<<<<

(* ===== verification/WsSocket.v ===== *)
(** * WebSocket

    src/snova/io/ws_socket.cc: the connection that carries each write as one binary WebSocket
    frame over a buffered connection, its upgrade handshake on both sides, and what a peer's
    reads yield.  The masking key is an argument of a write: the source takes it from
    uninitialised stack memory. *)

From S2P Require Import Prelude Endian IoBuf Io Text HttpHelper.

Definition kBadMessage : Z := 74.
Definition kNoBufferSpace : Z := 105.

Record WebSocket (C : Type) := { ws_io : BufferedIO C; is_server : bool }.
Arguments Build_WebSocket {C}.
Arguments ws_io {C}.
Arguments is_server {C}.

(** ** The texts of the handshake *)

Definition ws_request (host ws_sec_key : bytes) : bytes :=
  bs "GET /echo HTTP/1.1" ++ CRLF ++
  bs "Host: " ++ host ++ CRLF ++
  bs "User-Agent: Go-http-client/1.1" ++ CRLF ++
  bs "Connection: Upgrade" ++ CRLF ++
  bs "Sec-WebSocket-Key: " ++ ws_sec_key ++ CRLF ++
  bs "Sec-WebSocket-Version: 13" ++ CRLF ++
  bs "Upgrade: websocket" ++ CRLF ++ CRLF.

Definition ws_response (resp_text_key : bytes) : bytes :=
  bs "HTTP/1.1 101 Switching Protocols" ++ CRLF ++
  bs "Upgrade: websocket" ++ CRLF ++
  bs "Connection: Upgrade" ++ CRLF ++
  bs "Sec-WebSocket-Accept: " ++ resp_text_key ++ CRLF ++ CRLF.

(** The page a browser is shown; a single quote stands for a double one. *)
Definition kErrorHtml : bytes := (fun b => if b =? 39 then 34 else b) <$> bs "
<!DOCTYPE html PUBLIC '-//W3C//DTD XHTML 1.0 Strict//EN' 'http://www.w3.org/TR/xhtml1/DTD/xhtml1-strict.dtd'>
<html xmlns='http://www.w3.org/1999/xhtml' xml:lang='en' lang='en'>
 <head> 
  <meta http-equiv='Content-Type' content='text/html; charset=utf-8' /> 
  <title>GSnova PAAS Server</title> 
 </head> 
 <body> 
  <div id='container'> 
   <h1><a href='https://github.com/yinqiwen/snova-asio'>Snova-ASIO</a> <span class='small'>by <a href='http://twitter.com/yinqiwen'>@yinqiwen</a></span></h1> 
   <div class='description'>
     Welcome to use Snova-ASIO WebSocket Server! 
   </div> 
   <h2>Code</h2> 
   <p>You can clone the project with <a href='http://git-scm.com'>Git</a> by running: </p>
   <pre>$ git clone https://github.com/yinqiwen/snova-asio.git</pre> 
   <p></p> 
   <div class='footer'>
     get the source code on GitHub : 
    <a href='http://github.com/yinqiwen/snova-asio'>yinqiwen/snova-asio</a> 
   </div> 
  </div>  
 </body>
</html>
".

>>>>

In the listing above, find every line with the word "handshake" and copy it.

**Task response:**
    frame over a buffered connection, its upgrade handshake on both sides, and what a peer's
(** ** The texts of the handshake *)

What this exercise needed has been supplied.